Records supplied Start Marker

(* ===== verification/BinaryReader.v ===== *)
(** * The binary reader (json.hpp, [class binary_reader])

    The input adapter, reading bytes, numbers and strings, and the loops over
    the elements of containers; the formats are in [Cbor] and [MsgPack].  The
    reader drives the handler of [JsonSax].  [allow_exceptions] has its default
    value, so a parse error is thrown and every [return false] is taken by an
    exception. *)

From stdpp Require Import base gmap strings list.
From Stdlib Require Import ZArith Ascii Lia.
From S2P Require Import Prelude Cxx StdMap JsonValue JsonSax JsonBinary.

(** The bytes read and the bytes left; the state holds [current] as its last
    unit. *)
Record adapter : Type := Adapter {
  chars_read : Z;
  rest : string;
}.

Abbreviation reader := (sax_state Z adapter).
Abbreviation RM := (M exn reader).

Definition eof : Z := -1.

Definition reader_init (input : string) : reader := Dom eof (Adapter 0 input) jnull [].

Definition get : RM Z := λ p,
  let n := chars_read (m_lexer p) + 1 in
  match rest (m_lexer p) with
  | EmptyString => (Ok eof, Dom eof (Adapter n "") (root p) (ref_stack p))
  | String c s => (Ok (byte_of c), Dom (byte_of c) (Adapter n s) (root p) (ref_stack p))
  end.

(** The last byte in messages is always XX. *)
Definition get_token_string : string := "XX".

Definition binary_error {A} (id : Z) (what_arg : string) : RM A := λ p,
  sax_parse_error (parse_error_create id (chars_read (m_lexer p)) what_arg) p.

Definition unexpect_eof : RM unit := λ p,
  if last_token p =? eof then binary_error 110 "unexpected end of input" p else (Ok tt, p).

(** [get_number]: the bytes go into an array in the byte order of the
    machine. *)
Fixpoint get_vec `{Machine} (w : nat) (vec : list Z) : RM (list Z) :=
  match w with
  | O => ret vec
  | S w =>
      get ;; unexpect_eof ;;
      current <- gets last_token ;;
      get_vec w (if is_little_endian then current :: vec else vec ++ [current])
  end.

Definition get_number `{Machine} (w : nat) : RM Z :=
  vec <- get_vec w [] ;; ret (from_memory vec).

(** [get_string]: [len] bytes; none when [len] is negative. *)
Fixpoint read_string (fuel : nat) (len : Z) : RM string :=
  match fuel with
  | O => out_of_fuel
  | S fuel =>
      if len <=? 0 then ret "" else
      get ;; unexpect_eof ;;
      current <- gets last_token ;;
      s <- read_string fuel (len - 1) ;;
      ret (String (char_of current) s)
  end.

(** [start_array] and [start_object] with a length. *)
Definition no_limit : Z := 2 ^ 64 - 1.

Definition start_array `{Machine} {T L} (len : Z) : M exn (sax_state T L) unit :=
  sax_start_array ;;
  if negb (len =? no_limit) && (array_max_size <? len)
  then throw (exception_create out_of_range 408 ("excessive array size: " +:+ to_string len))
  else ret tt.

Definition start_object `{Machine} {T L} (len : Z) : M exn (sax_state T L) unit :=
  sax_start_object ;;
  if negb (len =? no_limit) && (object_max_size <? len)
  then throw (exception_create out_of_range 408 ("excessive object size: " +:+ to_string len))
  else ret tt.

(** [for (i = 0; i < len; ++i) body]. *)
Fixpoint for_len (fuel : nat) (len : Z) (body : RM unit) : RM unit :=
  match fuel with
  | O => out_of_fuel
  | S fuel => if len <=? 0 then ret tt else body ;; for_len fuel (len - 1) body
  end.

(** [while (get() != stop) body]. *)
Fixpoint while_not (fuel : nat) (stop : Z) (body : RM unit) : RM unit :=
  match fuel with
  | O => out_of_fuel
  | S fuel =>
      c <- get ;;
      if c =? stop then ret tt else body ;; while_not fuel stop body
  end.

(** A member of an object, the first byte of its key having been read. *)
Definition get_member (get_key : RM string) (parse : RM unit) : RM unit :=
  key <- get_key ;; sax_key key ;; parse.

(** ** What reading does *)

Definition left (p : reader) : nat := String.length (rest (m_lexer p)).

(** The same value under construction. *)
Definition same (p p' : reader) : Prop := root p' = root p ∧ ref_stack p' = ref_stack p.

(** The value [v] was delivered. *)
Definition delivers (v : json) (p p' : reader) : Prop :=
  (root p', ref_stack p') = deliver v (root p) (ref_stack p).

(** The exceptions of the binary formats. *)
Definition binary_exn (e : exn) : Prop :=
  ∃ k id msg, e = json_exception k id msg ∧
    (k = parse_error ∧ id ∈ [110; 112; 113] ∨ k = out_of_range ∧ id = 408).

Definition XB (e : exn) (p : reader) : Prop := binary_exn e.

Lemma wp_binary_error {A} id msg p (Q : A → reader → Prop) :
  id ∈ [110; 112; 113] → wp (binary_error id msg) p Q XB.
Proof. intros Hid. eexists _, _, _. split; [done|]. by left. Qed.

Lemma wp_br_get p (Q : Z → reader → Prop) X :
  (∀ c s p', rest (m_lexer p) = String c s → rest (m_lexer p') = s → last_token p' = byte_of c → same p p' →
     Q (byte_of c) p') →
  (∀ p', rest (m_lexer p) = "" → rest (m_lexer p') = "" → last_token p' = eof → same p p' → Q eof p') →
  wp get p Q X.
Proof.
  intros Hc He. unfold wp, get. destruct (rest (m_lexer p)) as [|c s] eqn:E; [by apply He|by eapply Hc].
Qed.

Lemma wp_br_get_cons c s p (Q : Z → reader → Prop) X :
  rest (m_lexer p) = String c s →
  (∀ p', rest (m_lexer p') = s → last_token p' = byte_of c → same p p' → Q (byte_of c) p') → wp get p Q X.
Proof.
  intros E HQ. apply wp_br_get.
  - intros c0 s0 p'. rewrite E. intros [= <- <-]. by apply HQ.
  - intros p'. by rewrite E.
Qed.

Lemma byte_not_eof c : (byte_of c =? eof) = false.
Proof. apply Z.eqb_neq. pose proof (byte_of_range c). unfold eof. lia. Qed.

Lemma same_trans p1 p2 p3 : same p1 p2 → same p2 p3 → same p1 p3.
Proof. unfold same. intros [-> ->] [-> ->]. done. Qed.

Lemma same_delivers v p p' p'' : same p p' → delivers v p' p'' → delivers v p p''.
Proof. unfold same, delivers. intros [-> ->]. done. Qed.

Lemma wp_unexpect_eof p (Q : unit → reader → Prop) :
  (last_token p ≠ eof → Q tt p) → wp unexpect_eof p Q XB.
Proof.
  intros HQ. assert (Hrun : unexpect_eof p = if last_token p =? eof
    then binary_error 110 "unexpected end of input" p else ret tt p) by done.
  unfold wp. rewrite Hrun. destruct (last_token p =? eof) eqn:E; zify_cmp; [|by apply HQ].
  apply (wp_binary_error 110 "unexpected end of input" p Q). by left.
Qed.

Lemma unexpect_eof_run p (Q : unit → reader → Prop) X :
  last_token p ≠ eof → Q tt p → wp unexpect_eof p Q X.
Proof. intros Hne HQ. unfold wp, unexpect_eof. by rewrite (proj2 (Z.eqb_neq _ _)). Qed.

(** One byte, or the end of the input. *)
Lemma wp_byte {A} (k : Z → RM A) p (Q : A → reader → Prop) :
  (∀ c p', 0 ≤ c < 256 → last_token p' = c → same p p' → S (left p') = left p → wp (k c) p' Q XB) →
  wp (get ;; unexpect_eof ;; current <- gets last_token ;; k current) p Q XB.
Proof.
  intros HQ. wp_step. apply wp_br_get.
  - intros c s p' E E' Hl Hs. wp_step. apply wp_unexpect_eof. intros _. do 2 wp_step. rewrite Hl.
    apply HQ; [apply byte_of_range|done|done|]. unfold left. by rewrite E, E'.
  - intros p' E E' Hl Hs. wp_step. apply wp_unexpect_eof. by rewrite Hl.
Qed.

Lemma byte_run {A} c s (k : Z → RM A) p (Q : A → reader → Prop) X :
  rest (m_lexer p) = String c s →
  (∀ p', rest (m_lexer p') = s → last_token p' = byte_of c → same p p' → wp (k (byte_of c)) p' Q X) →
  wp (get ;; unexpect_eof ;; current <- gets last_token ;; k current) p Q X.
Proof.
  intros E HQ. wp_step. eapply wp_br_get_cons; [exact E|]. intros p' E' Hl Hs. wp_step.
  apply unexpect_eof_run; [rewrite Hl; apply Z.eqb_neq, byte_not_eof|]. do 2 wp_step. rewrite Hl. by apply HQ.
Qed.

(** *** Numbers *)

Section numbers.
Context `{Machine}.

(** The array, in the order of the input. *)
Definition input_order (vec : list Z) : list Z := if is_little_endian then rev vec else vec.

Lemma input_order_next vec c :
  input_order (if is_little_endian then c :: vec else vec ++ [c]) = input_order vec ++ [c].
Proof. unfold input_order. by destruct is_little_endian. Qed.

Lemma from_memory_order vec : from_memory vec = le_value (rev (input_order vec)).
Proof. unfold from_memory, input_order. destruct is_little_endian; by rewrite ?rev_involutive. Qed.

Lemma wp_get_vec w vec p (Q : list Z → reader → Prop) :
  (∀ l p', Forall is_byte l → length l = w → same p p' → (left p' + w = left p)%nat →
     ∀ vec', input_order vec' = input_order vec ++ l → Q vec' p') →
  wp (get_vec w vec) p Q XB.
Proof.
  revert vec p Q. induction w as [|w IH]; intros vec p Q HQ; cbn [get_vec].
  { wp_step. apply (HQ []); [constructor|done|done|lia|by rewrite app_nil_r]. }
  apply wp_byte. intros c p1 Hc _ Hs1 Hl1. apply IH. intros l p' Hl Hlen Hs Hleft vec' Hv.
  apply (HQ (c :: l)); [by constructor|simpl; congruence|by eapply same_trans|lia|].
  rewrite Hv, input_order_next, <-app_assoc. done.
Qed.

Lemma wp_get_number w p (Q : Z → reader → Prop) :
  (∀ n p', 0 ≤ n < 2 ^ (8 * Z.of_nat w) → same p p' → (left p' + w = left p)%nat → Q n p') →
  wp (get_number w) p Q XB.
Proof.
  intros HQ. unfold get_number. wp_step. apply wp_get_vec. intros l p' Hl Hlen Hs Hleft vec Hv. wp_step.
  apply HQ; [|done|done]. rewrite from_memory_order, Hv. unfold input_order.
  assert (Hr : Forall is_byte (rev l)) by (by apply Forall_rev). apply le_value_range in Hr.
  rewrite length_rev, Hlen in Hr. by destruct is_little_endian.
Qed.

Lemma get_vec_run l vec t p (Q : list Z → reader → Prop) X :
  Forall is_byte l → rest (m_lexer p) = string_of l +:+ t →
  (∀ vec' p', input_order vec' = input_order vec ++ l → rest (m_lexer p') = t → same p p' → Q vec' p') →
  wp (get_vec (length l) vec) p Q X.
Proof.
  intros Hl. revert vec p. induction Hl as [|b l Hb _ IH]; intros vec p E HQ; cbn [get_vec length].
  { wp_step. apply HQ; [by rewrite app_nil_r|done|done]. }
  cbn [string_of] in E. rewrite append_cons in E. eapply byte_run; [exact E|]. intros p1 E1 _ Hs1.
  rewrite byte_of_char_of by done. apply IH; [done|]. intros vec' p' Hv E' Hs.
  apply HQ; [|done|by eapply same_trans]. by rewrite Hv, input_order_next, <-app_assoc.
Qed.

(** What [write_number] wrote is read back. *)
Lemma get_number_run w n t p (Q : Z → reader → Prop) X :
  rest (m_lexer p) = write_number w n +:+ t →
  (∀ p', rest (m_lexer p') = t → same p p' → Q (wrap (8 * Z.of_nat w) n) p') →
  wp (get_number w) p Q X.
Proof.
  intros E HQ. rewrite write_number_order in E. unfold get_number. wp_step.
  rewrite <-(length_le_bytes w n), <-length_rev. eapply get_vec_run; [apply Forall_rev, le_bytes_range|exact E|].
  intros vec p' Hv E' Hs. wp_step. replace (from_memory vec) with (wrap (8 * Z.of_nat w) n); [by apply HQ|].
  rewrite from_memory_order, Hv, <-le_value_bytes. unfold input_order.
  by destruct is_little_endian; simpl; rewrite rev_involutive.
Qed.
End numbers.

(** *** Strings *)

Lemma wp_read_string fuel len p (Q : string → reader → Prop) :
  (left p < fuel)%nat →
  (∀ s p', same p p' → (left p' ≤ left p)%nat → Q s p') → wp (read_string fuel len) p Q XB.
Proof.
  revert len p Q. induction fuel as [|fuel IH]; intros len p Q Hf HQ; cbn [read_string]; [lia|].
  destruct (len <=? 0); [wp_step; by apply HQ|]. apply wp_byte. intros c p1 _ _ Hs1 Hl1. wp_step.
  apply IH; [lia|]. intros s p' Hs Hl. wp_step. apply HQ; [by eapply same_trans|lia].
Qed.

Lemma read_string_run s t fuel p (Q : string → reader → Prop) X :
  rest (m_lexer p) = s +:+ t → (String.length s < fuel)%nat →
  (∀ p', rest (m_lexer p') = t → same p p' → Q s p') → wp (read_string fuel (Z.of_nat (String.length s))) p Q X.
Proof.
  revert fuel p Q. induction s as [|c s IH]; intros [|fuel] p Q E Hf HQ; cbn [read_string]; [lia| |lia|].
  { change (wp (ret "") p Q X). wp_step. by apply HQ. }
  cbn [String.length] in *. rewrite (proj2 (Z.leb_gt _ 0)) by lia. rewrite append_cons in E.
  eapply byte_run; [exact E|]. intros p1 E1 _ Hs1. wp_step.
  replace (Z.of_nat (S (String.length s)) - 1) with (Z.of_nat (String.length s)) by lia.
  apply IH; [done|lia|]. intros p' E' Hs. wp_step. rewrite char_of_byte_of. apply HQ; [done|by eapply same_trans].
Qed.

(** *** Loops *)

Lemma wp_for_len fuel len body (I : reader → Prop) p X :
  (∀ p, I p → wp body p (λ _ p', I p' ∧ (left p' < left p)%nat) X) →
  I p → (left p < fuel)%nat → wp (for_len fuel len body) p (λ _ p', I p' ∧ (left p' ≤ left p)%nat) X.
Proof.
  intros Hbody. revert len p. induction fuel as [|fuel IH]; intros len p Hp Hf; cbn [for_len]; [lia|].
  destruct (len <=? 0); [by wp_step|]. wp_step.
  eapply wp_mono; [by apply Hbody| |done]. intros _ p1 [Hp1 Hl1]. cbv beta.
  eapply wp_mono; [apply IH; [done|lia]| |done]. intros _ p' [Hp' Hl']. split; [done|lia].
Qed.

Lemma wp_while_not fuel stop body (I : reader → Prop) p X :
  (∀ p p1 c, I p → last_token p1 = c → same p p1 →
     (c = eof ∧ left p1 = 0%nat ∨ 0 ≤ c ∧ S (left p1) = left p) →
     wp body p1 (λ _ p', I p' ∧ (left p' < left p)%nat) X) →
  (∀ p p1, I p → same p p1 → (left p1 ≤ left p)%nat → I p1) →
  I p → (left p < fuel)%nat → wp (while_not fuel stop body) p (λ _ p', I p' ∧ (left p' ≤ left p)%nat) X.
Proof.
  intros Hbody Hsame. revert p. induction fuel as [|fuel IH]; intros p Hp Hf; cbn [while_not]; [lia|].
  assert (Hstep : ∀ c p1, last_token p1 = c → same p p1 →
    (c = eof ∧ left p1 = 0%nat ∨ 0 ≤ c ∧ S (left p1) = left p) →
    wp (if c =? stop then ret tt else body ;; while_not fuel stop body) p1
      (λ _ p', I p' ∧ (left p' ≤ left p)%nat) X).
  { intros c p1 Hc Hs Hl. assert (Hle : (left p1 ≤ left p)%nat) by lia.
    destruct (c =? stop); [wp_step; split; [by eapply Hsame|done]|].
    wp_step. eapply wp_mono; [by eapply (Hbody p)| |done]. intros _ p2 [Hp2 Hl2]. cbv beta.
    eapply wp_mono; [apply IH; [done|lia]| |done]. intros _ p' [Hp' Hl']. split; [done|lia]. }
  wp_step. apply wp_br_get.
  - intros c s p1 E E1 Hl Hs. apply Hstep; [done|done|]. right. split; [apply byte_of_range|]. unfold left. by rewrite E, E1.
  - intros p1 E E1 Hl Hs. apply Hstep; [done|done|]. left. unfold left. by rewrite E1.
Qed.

Records supplied End Marker

▶ [Work task]: Retype exactly the lines above, from the one with "eapply byte_run; [exact E|]. intros p1 E1 _ Hs1. wp_step." through the one with "destruct (c =?", inclusive.

▶ [Exercise solution]:
  eapply byte_run; [exact E|]. intros p1 E1 _ Hs1. wp_step.
  replace (Z.of_nat (S (String.length s)) - 1) with (Z.of_nat (String.length s)) by lia.
  apply IH; [done|lia|]. intros p' E' Hs. wp_step. rewrite char_of_byte_of. apply HQ; [done|by eapply same_trans].
Qed.

(** *** Loops *)

Lemma wp_for_len fuel len body (I : reader → Prop) p X :
  (∀ p, I p → wp body p (λ _ p', I p' ∧ (left p' < left p)%nat) X) →
  I p → (left p < fuel)%nat → wp (for_len fuel len body) p (λ _ p', I p' ∧ (left p' ≤ left p)%nat) X.
Proof.
  intros Hbody. revert len p. induction fuel as [|fuel IH]; intros len p Hp Hf; cbn [for_len]; [lia|].
  destruct (len <=? 0); [by wp_step|]. wp_step.
  eapply wp_mono; [by apply Hbody| |done]. intros _ p1 [Hp1 Hl1]. cbv beta.
  eapply wp_mono; [apply IH; [done|lia]| |done]. intros _ p' [Hp' Hl']. split; [done|lia].
Qed.

Lemma wp_while_not fuel stop body (I : reader → Prop) p X :
  (∀ p p1 c, I p → last_token p1 = c → same p p1 →
     (c = eof ∧ left p1 = 0%nat ∨ 0 ≤ c ∧ S (left p1) = left p) →
     wp body p1 (λ _ p', I p' ∧ (left p' < left p)%nat) X) →
  (∀ p p1, I p → same p p1 → (left p1 ≤ left p)%nat → I p1) →
  I p → (left p < fuel)%nat → wp (while_not fuel stop body) p (λ _ p', I p' ∧ (left p' ≤ left p)%nat) X.
Proof.
  intros Hbody Hsame. revert p. induction fuel as [|fuel IH]; intros p Hp Hf; cbn [while_not]; [lia|].
  assert (Hstep : ∀ c p1, last_token p1 = c → same p p1 →
    (c = eof ∧ left p1 = 0%nat ∨ 0 ≤ c ∧ S (left p1) = left p) →
    wp (if c =? stop then ret tt else body ;; while_not fuel stop body) p1
      (λ _ p', I p' ∧ (left p' ≤ left p)%nat) X).
  { intros c p1 Hc Hs Hl. assert (Hle : (left p1 ≤ left p)%nat) by lia.
    destruct (c =? stop); [wp_step; split; [by eapply Hsame|done]|].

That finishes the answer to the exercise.